Among the entries, which lines carry the string "rewrite"? Copy every one.

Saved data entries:
#####
(* ===== verification/World.v ===== *)
(** * The two servers together

    The service talks to Redis and to the database.  [world] holds both, so one
    list of round trips orders everything that happens to a request; Redis
    commands and SQL statements each act on their own part. *)
From S2P Require Import Prelude GoBase Ids Redis Database Queries.

Record world (D : Type) := mkWorld { redis : D; pg : database }.
Arguments mkWorld {D}.
Arguments redis {D}.
Arguments pg {D}.

Definition with_now (t : Time) (db : database) : database :=
  mkDatabase db.(users) db.(api_keys) db.(rate_limit_policies) db.(request_audit_logs)
    t db.(gen_random_uuid) db.(drawn) db.(log_seq).

Section World.
Context {D : Type} `{RedisServer D}.

#[export] Instance world_server : RedisServer (world D) := {
  hash_view w := hash_view w.(redis);
  string_view w := string_view w.(redis);
  ttl_view w := ttl_view w.(redis);
  live_keys w := live_keys w.(redis);
  stamp w := stamp w.(redis);
  run_cmd c w := mkWorld (run_cmd c w.(redis)) w.(pg);
  elapse t w := mkWorld (elapse t w.(redis)) (with_now (NOW w.(pg) + t) w.(pg))
}.

Lemma world_evolves (w w' : world D) : evolves w.(redis) w'.(redis) → evolves w w'.
Proof. intros He k. destruct (He k) as [? Hs]. split; [done|]. intros Heq. by destruct (Hs Heq). Qed.

#[export] Instance world_laws `{!RedisLaws D} : RedisLaws (world D).
Proof.
  split; simpl.
  - intros c d k Hk. destruct (run_frame c d.(redis) k Hk) as ([] & ? & ?). by split_and!.
  - intros k fs d. apply run_hset.
  - intros k ttl d Ht. destruct (run_expire_later k ttl d.(redis) Ht) as [[] ?]. by split.
  - intros k ttl d. apply run_expire_now.
  - intros k f n d old. apply run_hincrby.
  - intros k p ttl d. apply run_set.
  - intros ks d k. apply run_del.
  - intros c d. apply world_evolves, run_evolves.
  - intros d k. apply (live_keys_spec d.(redis) k).
  - intros t d k Ht Hl. destruct (elapse_live t d.(redis) k Ht Hl) as [[] ?]. by split.
  - intros t d k p. apply (elapse_gone t d.(redis)).
  - intros t d Ht. by apply world_evolves, elapse_evolves.
Qed.

(** One SQL statement over the connection: the driver's own failure, or what
    the statement reports. *)
Definition sql {A} (st : statement A) (n : net (world D)) : result error A * net (world D) :=
  let '(r, n) := call (fun w =>
    let '(r, db) := st w.(pg) in (r, mkWorld w.(redis) db)) n in
  (let? r := r in r, n).

Lemma sql_quiet {A} (st : statement A) (w : world D) :
  sql st (quiet w) = ((st w.(pg)).1, quiet (mkWorld w.(redis) (st w.(pg)).2)).
Proof. unfold sql, call, quiet; simpl. by destruct (st (pg w)). Qed.

Lemma exec_world cs (w : world D) : exec_cmds cs w = mkWorld (exec_cmds cs w.(redis)) w.(pg).
Proof.
  revert w. induction cs as [|c cs IH]; intros w; [by destruct w|].
  change (exec_cmds (c :: cs) w) with (exec_cmds cs (run_cmd c w)). by rewrite IH.
Qed.

Lemma command_quiet cs (w : world D) :
  command cs (quiet w) = (Ok (), quiet (mkWorld (exec_cmds cs w.(redis)) w.(pg))).
Proof. unfold command, call, quiet; simpl. by rewrite exec_world. Qed.
End World.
#####
> [Solution for this problem]:
  change (exec_cmds (c :: cs) w) with (exec_cmds cs (run_cmd c w)). by rewrite IH.
Proof. unfold command, call, quiet; simpl. by rewrite exec_world. Qed.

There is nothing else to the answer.